Start of Block

(** Creating the logs keeps what a file holds. *)
Lemma touch_file_keeps path q c w : files w !! q = Some c -> files (touch_file path w) !! q = Some c.
Proof.
  intros H. unfold touch_file. destruct (files w !! path) eqn:E; [done|]. assert (path <> q) by congruence.
  unfold writeFile. destruct (next_outcome w) as [|[leftover|]]; cbn [fst files]; by rewrite ?lookup_insert_ne.
Qed.
Lemma touch_logs_keep p q c w : files w !! q = Some c -> files (touch_logs p w) !! q = Some c.
Proof.
  unfold touch_logs. generalize runtime_logs. intros l. revert w. induction l as [|name l IH]; intros w H; [done|].
  by apply IH, touch_file_keeps.
Qed.

(** The commands never start the service and use distinct exit codes. *)
Lemma command_exits getenv program command rest w :
  in_words command ["--prepare-config"; "--migrate-legacy"] = true ->
  exists code, (run_command getenv (program :: command :: rest) w).2 = Exit code /\ code ∈ [0; 1; 2] /\
    (code = 2 -> (run_command getenv (program :: command :: rest) w).1 = w).
Proof.
  intros H. apply in_words_elem in H. rewrite !elem_of_cons, elem_of_nil in H.
  destruct H as [->|[->|[]]]; cbn [run_command].
  - destruct rest as [|a [|b [|c [|? ?]]]]; try by exists 2; repeat split; set_solver.
    destruct (prepareUnifiedConfig _ _ w) as [w' [[]|e]]; [exists 0|exists 1]; (split_and!; [done|set_solver|done]).
  - destruct rest as [|a [|b [|? ?]]]; try by exists 2; repeat split; set_solver.
    destruct (migrateLegacyRoutes _ _ _ w) as [w' [[]|e]]; [exists 0|exists 1]; (split_and!; [done|set_solver|done]).
Qed.
Lemma valid_config_topology getenv d :
  validateUnifiedConfig getenv d = Ok tt -> topologyFromUnified d = (topology_of d, Ok tt).
Proof.
  unfold validateUnifiedConfig, topologyFromUnified. destruct (validateTopology (topology_of d)) as [[]|e]; [done|].
  destruct (negb _); simpl; done.
Qed.

Lemma apply_saved_succeeds getenv p t d w :
  separate p -> config_is p (renderUnifiedConfig d) w -> parseINI (renderUnifiedConfig d) = Ok d ->
  validateUnifiedConfig getenv d = Ok tt -> normalizedTopology (topology_of d) = normalizedTopology t ->
  outcomes w = [] ->
  exists w', apply_saved getenv p t w = (w', Ok tt) /\ config_is p (renderUnifiedConfig d) w'.
Proof.
  intros Hsep Hw Hp Hv Ht Ho. unfold apply_saved.
  destruct (prepare_succeeds getenv p _ d w Hw Hp Hv Ho) as (w1 & E1 & H1).
  pose proof (prepare_keeps_config getenv p _ w Hsep Hw) as Hw1. rewrite E1 in Hw1. cbn [fst] in Hw1.
  exists w1. split; [|done]. unfold ibind, imap_err. rewrite E1. cbn [rmap_err].
  rewrite (read_topology_present p _ w1 Hw1), Hp. cbn [rmap_err rbind].
  rewrite (valid_config_topology getenv d Hv). cbn [rmap_err rbind]. by rewrite bool_decide_true.
Qed.

(** ** Lemmas: the registry API *)

(** The files the service writes next to a save. *)
Definition service_paths (p : paths) : list string :=
  [tickets_path p +:+ ".tmp"; tickets_path p; runtime p "topology-restart.pending"; runtime p "commands.log"].
Definition separate_service (p : paths) : Prop := configPath p ∉ service_paths p.

(** The file parses as a valid registry equal to [t] up to order. *)
Definition config_holds (p : paths) (t : topologyConfig) (w : world) : Prop :=
  exists text d, config_is p text w /\ parseINI text = Ok d /\ topologyFromUnified d = (topology_of d, Ok tt) /\
    normalizedTopology (topology_of d) = normalizedTopology t.

Lemma config_is_files p text w w' : files w' !! configPath p = files w !! configPath p -> config_is p text w -> config_is p text w'.
Proof. intros E [H ?]. by split; [rewrite E|]. Qed.
Lemma config_holds_files p t w w' : files w' !! configPath p = files w !! configPath p -> config_holds p t w -> config_holds p t w'.
Proof. intros E (text & d & H & ?). exists text, d. split; [by eapply config_is_files|done]. Qed.

Lemma save_holds getenv p t r original w w' :
  separate p -> config_is p original w -> saveTopology getenv p t r w = (w', Ok tt) -> config_holds p t w'.
Proof.
  intros Hsep Hw H. apply (save_topology_cases _ _ _ _ original) in H; [|done..].
  destruct H as (d & d' & stored & persisted & _ & _ & Hf & Hp & Ht & Hn & _).
  exists (renderUnifiedConfig d'), stored. split_and!; [split; [done|apply render_nonempty]|done| |].
  - unfold topologyFromUnified in *. by injection Ht as _ ->.
  - unfold topologyFromUnified in Ht. injection Ht as <- _. done.
Qed.

Lemma clear_tickets_config p now t st :
  separate_service p ->
  files (rg_world (clear_static_tickets p now t st).1) !! configPath p = files (rg_world st) !! configPath p.
Proof.
  intros Hsep. unfold clear_static_tickets. destruct (size _ =? 0)%nat; [done|].
  destruct (loadTransferTickets _ _) as [tickets|]; [|done].
  match goal with |- context [store_tickets p ?k] => assert (Ht : touches (service_paths p) (store_tickets p k)) end.
  { unfold store_tickets. apply touches_bind; intros; [apply touches_write|apply touches_rename]; set_solver. }
  specialize (Ht (rg_world st) _ Hsep). by destruct (store_tickets _ _ _).
Qed.

Lemma cleanup_config env t st :
  separate_service (re_paths env) ->
  files (rg_world (cleanup_pool env t st)) !! configPath (re_paths env) = files (rg_world st) !! configPath (re_paths env).
Proof.
  intros Hsep. unfold cleanup_pool. rewrite <- (clear_tickets_config (re_paths env) (re_now env) t st Hsep).
  by destruct (clear_static_tickets _ _ _ _) as [st1 [[]|]].
Qed.

(** After the registry was saved, no later step touches the configuration. *)
Lemma apply_change_cases env t action r st text :
  let p := re_paths env in
  separate p -> separate_service p -> config_is p text (rg_world st) ->
  match applyTopologyChange env t action r st with
  | (st', Ok _) => config_holds p t (rg_world st')
  | (st', Err (PendingFailed | QueueFailed)) => config_holds p t (rg_world st')
  | (_, Err (SaveFailed (RollbackAlsoFailed _))) => True
  | (st', Err (TopologyRefused _ | PortRefused _ | SaveFailed _)) =>
      files (rg_world st') !! configPath p = files (rg_world st) !! configPath p
  | (_, Err _) => False
  end.
Proof.
  intros p Hsep Hserv Hw. unfold applyTopologyChange. fold p.
  set (checks := rbind _ _).
  assert (Hc : forall e, checks = Err e -> (exists x, e = TopologyRefused x) \/ exists x, e = PortRefused x).
  { unfold checks. intros e. destruct (validateTopology t) as [[]|x]; cbn [rmap_err rbind]; [|intros [= <-]; eauto].
    induction (Backends t) as [|b l IH]; [done|]. cbn [rfold]. unfold enabled_port_ok at 1.
    destruct (Enabled b); [|exact IH]. destruct (validateManagedPort _ _ _) as [[]|x]; [exact IH|].
    cbn [rmap_err rbind]. intros [= <-]. eauto. }
  destruct checks as [[]|e]; [|by destruct (Hc e eq_refl) as [[x ->]|[x ->]]].
  destruct (saveTopology _ _ _ _ _) as [w [[]|e]] eqn:Es.
  - apply (save_holds _ _ _ _ text) in Es; [|done..].
    pose proof (cleanup_config env t (with_world st w) Hserv) as Hk.
    set (st1 := cleanup_pool _ _ _) in *.
    match goal with |- context [ibind ?a ?b] => assert (Ht : touches (service_paths p) (ibind a b)) end.
    { apply touches_bind; intros; [apply touches_write|apply touches_append]; set_solver. }
    specialize (Ht (rg_world st1) _ Hserv). unfold ibind in *. unfold iwrite, queueCommand, iappend in *.
    destruct (writeFile _ _ _) as [w3 [|]]; cbn [fst rg_world] in *.
    + destruct (appendFile _ _ _) as [w4 [|]]; apply (config_holds_files p t w); try exact Es; etransitivity; eassumption.
    + apply (config_holds_files p t w); [|exact Es]. etransitivity; eassumption.
  - apply (save_topology_cases _ _ _ _ text) in Es; [|done..]. destruct Hw as [Hw _].
    destruct Es as [[cause ->]|Es]; [done|]. cbn [rg_world with_world]. destruct e; try done; by rewrite Es.
Qed.
Lemma persist_cases env d action current text st st' r :
  let p := re_paths env in
  separate_editor p -> config_is p text (rg_world st) -> parseINI text = Ok current ->
  persistUnifiedDocument env d action st = (st', r) ->
  if match r with Ok _ => true | Err e => after_replacement e end
  then config_replaced (re_getenv env) p d (rg_world st')
  else validateUnifiedConfig (re_getenv env) current = Ok tt -> (faults (rg_world st) <= 1)%nat ->
       (faults (rg_world st) = 0%nat \/ reads_back (re_getenv env) d) -> config_kept p text current (rg_world st').
Proof.
  intros p Hsep Hw Hc H. unfold persistUnifiedDocument in H. fold p in H.
  destruct (validateUnifiedConfig _ d) as [[]|e]; [|injection H as <- <-; by left].
  rewrite (config_read p text _ Hw) in H. unfold loadINI in H. rewrite Hc in H. cbn [rmap_err] in H.
  destruct (writeAndVerifyUnifiedConfig _ _ _ _) as [st1 [[]|e]] eqn:E.
  - apply (write_and_verify_cases env d current text) in E; [|done..].
    match type of H with context [ibind ?a ?b] => assert (Ht : touches (editor_paths p) (ibind a b));
      [|assert (Hr : forall w w' e, ibind a b w = (w', Err e) -> after_replacement e = true)] end.
    { unfold writeConfigSaveStatus, write_pending. repeat (apply touches_bind; intros);
        try (apply touches_write || apply touches_rename); set_solver. }
    { intros w w' e. unfold writeConfigSaveStatus, write_pending, ibind, iwrite, irename.
      destruct (writeFile _ _ w) as [w1 [|]]; [|by intros [= _ <-]]. destruct (renameFile _ _ w1) as [w2 [|]]; [|by intros [= _ <-]].
      destruct (writeFile _ _ w2) as [w3 [|]]; [done|by intros [= _ <-]]. }
    specialize (Ht (rg_world st1) _ (proj2 Hsep)).
    destruct (ibind _ _ (rg_world st1)) as [w [[]|e]] eqn:Eb; cbn [fst] in Ht.
    + injection H as <- <-. unfold schedule_restart. destruct (restart_command _ _).
      by apply (replaced_files _ p d (rg_world st1)).
    + apply Hr in Eb. injection H as <- <-. rewrite Eb. by apply (replaced_files _ p d (rg_world st1)).
  - assert (He : after_replacement e = false).
    { unfold writeAndVerifyUnifiedConfig in E. destruct (replace_config _ _ _ _ _) as [w [[]|e']] eqn:Er.
      - by destruct (topologyFromUnified d) as [? [|]].
      - apply replace_config_early in Er. by injection E as _ <-. }
    apply (write_and_verify_cases env d current text) in E; [|done..]. injection H as <- <-. rewrite He. exact E.
Qed.

(** ** Lemmas: the managed settings *)

Definition value_at (d : iniDocument) (s k : string) : string := mget (default ∅ (Sections d !! s)) k.

Lemma set_value_at d s k v s' k' :
  section_name s = s ->
  value_at (set_in_section d s k v) s' k' = if bool_decide (s' = s /\ k' = k) then v else value_at d s' k'.
Proof.
  intros Hs. unfold value_at, set_in_section, put, touch. rewrite Hs.
  assert (Ht : default ∅ (Sections (match Sections d !! s with Some _ => d | None => mkINI (<[s := ∅]> (Sections d)) end) !! s)
               = default ∅ (Sections d !! s)).
  { destruct (Sections d !! s) as [m|] eqn:E; [by rewrite E|]. simpl. by rewrite lookup_insert_eq. }
  rewrite Ht. simpl. destruct (decide (s' = s)) as [->|Hne].
  - rewrite lookup_insert_eq. simpl. unfold mget. destruct (decide (k' = k)) as [->|Hk].
    + by rewrite lookup_insert_eq, bool_decide_true.
    + rewrite lookup_insert_ne by done. by rewrite bool_decide_false by tauto.
  - rewrite lookup_insert_ne by done. rewrite bool_decide_false by tauto.
    destruct (Sections d !! s) as [m|] eqn:E; [done|]. simpl. by rewrite lookup_insert_ne.
Qed.

(** What the schema guarantees of every descriptor. *)
Definition schema_entry_ok (s : settingDescriptor) : bool :=
  String.eqb (section_name (st_section s)) (st_section s)
  && negb (isSecretConfigKey (st_section s) (st_key s))
  && String.eqb (st_id s) (st_section s +:+ "." +:+ st_key s).
Lemma find_setting_ok id desc :
  find_setting id = Some desc ->
  st_id desc = id /\ section_name (st_section desc) = st_section desc /\
  isSecretConfigKey (st_section desc) (st_key desc) = false /\ st_id desc = st_section desc +:+ "." +:+ st_key desc.
Proof.
  intros H. apply find_first_some in H as [Hin Hid]. apply String.eqb_eq in Hid.
  assert (Hall : forallb schema_entry_ok managedSettingSchema = true) by (vm_compute; reflexivity).
  rewrite forallb_forall in Hall. apply list_elem_of_In, Hall in Hin. unfold schema_entry_ok in Hin. by bool_simpl.
Qed.

Lemma apply_setting_ok d id v d' :
  apply_setting d (id, v) = Ok d' ->
  exists desc, find_setting id = Some desc /\ validate_setting desc (trim_space v) = Ok tt /\
    forall s k, value_at d' s k = if bool_decide (s = st_section desc /\ k = st_key desc) then trim_space v else value_at d s k.
Proof.
  unfold apply_setting. cbn [fst snd]. destruct (find_setting id) as [desc|] eqn:E; [|done]. intros H.
  apply rbind_ok in H as ([] & Hv & H). injection H as <-. exists desc. split_and!; [done|done|].
  intros s k. apply set_value_at. by apply find_setting_ok in E as (_ & ? & _).
Qed.
(** One tick; [enabled=false] skips it. *)
Definition health_tick (i : health_input) (st : health_state) : health_state * list health_action :=
  if hs_enabled (hi_settings i) then health_loop (hi_settings i) (hi_now i) (health_rows i) st else (st, []).

(** ** What an action does *)

(** [fmt]'s [%.2f]: the exact value rounded to two decimals, ties to even. *)
Definition round_even (n d : Z) : Z :=
  let q := n / d in let r := n mod d in
  if (d <? 2 * r) || ((2 * r =? d) && Z.odd q) then q + 1 else q.
Definition format2 (f : spec_float) : string :=
  match f with
  | S754_nan => "NaN"
  | S754_infinity sign => if sign then "-Inf" else "+Inf"
  | S754_zero sign => if sign then "-0.00" else "0.00"
  | S754_finite sign m e =>
      let cents := if 0 <=? e then Z.shiftl (Zpos m) e * 100 else round_even (Zpos m * 100) (2 ^ (- e)) in
      let frac := cents mod 100 in
      (if sign then "-" else "") +:+ itoa (cents / 100) +:+ "." +:+ (if frac <? 10 then "0" else "") +:+ itoa frac
  end.
Definition reason_text (r : health_reason) : string :=
  match r with
  | NoReason => ""
  | CompanionMissing => "companion missing"
  | CompanionStale => "companion stale"
  | LowTPS tps minimum => "TPS " +:+ format2 tps +:+ " below " +:+ format2 minimum
  | HighMSPT mspt maximum => "MSPT " +:+ format2 mspt +:+ " above " +:+ format2 maximum
  | GatewayFailed => "gateway backend health failed"
  end.

(** The queued command, the alert and the event; a command that cannot be
    queued is dropped ([_ = d.queueCommand(...)]). *)
Definition perform (p : paths) (now : Z) (st : registry) (action : health_action) : registry :=
  let '(server, flag, rule, severity, message, event) :=
    match action with
    | DisableBackend server reason =>
        (server, "false", "backend-auto-disable", "warning",
         "Automatically disabled new transfers to " +:+ server +:+ ": " +:+ reason_text reason, "health.backend_disabled")
    | RestoreBackend server =>
        (server, "true", "backend-auto-recovery", "info",
         "Automatically restored transfers to " +:+ server +:+ " after stable health", "health.backend_recovered")
    end in
  let (w, _) := queueCommand p now "backend" server flag (rg_world st) in
  with_event (with_ledger (with_world st w) (recordAlert now (rg_ledger st) rule severity server message)) event.

(** What the state file holds after [saveHealthActionState]: the new state,
    the old one when it cannot be opened, or an undecodable part of the new
    one, which [loadHealthActionState] reads as no state. *)
Inductive save_outcome := Saved | NotOpened | CutShort.
Definition saveHealthActionState (outcome : save_outcome) (stored next : health_state) : health_state :=
  match outcome with Saved => next | NotOpened => stored | CutShort => no_health end.

(** The whole tick: the stored state is reloaded, acted on and stored again. *)
Definition healthActionTick (p : paths) (gateway sessionCore : list runtime_backend) (companions : list companion_state)
    (now : Z) (outcome : save_outcome) (stored : health_state) (st : registry) : health_state * registry :=
  let values := parseSimpleProperties (readFile (runtime p "health-actions.properties") (rg_world st)) in
  let i := mkInput (health_settings_of values) now (combinedRuntimeState gateway sessionCore) companions in
  if hs_enabled (hi_settings i) then
    let (next, actions) := health_tick i stored in
    (saveHealthActionState outcome stored next, fold_left (perform p now) actions st)
  else (stored, st).

Example format2_examples :
  map format2 [float_of_int 12; binary_normalize 53 1024 1957 (-7) false; S754_finite false 1 (-3)] = ["12.00"; "15.29"; "0.12"].
Proof. vm_compute. reflexivity. Qed.

(** ** The abstract automaton *)

(** Where a backend stands, and since when. *)
Inductive phase := Up | Failing (since : Z) | Down | Recovering (since : Z).

(** A judgement at [now]: the next phase, and whether transfers are switched
    off ([Some false]) or on ([Some true]). *)
Definition phase_step (s : health_settings) (now : Z) (healthy : bool) (ph : phase) : phase * option bool :=
  match healthy, ph with
  | false, Up => if hs_degraded s <=? 0 then (Down, Some false) else (Failing now, None)
  | false, Failing t => if hs_degraded s <=? now - t then (Down, Some false) else (Failing t, None)
  | false, _ => (Down, None)
  | true, Down => if hs_recovery s <=? 0 then (Up, Some true) else (Recovering now, None)
  | true, Recovering t => if hs_recovery s <=? now - t then (Up, Some true) else (Recovering t, None)
  | true, _ => (Up, None)
  end.
(* ===== verification/LiveConfig.v ===== *)
(** * Live configuration and commands

    The settings the gateway reloads while it runs ([parseLiveConfig],
    [handleConfig], [handleConfigRollback] of [dashboard/main.go]), the
    protection profiles ([dashboard/control_plane.go]) and the commands an
    operator queues ([handleControl]). *)

From Stdlib Require Import SpecFloat.
From S2P Require Import Prelude GoStrings GoCrypto GoFloat Ini Topology Config DefaultConfig Files Ledger Bridge Prepare Transfer Registry.

(** ** The live settings *)

Inductive live_kind := LiveBool | LiveUint | LiveRatio | LiveList | LiveEnum.

Definition liveConfigKeys : list (string * live_kind) :=
  [("routing_mode", LiveEnum); ("firewall_enabled", LiveBool); ("adaptive_firewall_enabled", LiveBool);
   ("max_datagram_size", LiveUint); ("max_packets_per_second_per_ip", LiveUint);
   ("global_packets_per_second", LiveUint); ("max_handshakes_per_minute", LiveUint);
   ("ping_limit_per_second_per_ip", LiveUint); ("risk_decay_per_minute", LiveUint);
   ("risk_warning_threshold", LiveUint); ("risk_ban_threshold", LiveUint);
   ("progressive_ban_seconds", LiveList); ("health_failure_threshold", LiveUint);
   ("health_recovery_threshold", LiveUint); ("incident_mode_enabled", LiveBool);
   ("incident_trigger_packets_per_second", LiveUint); ("incident_trigger_drop_ratio", LiveRatio);
   ("incident_min_packets_per_second", LiveUint); ("incident_recovery_seconds", LiveUint);
   ("incident_rate_divisor", LiveUint); ("incident_handshake_divisor", LiveUint);
   ("packet_capture_enabled", LiveBool); ("capture_outgoing", LiveBool); ("packet_hex_preview_bytes", LiveUint);
   ("stats_interval_seconds", LiveUint); ("state_interval_ms", LiveUint)].

Inductive live_error :=
| LineSyntax (line : Z)
| UnsupportedKey (key : string)
| NotBool (key : string)
| NotUnsigned (key : string)
| NotRatio (key : string)
| InvalidDuration (key : string)
| InvalidRoutingMode
| BanBelowWarning
| NotPositive (key : string).

Definition is_flag (value : string) : bool := in_words value ["true"; "false"; "1"; "0"].
Definition is_uint (value : string) : bool := match parse_uint value with Some _ => true | None => false end.
(** [err == nil] and neither [number < 0.01] nor [number > 1]. *)
Definition one_hundredth : float64 := round_ratio false 1 100.
Definition one : float64 := round_ratio false 1 1.
Definition is_ratio (value : string) : bool :=
  match parse_float value with
  | Some number => negb (float_lt number one_hundredth) && negb (float_lt one number)
  | None => false
  end.
Definition is_duration_list (value : string) : bool := forallb (fun item => is_uint (trim_space item)) (split "," value).

Definition check_live (kind : live_kind) (key value : string) : result live_error unit :=
  match kind with
  | LiveBool => fail_if (negb (is_flag value)) (NotBool key)
  | LiveUint => fail_if (negb (is_uint value)) (NotUnsigned key)
  | LiveRatio => fail_if (negb (is_ratio value)) (NotRatio key)
  | LiveList => fail_if (negb (is_duration_list value)) (InvalidDuration key)
  | LiveEnum => fail_if (negb (in_words value ["primary"; "failover"; "round_robin"; "least_sessions"])) InvalidRoutingMode
  end.

(** A line without its comment. *)
Definition live_text (raw : string) : string := trim_space (before "#" raw).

End of Block

Work instructions:
Only the lines above from the line with "match outcome with" to the line with "Definition healthActionTick (p", those two lines included, should be reproduced exactly.

Written solution:
  match outcome with Saved => next | NotOpened => stored | CutShort => no_health end.

(** The whole tick: the stored state is reloaded, acted on and stored again. *)
Definition healthActionTick (p : paths) (gateway sessionCore : list runtime_backend) (companions : list companion_state)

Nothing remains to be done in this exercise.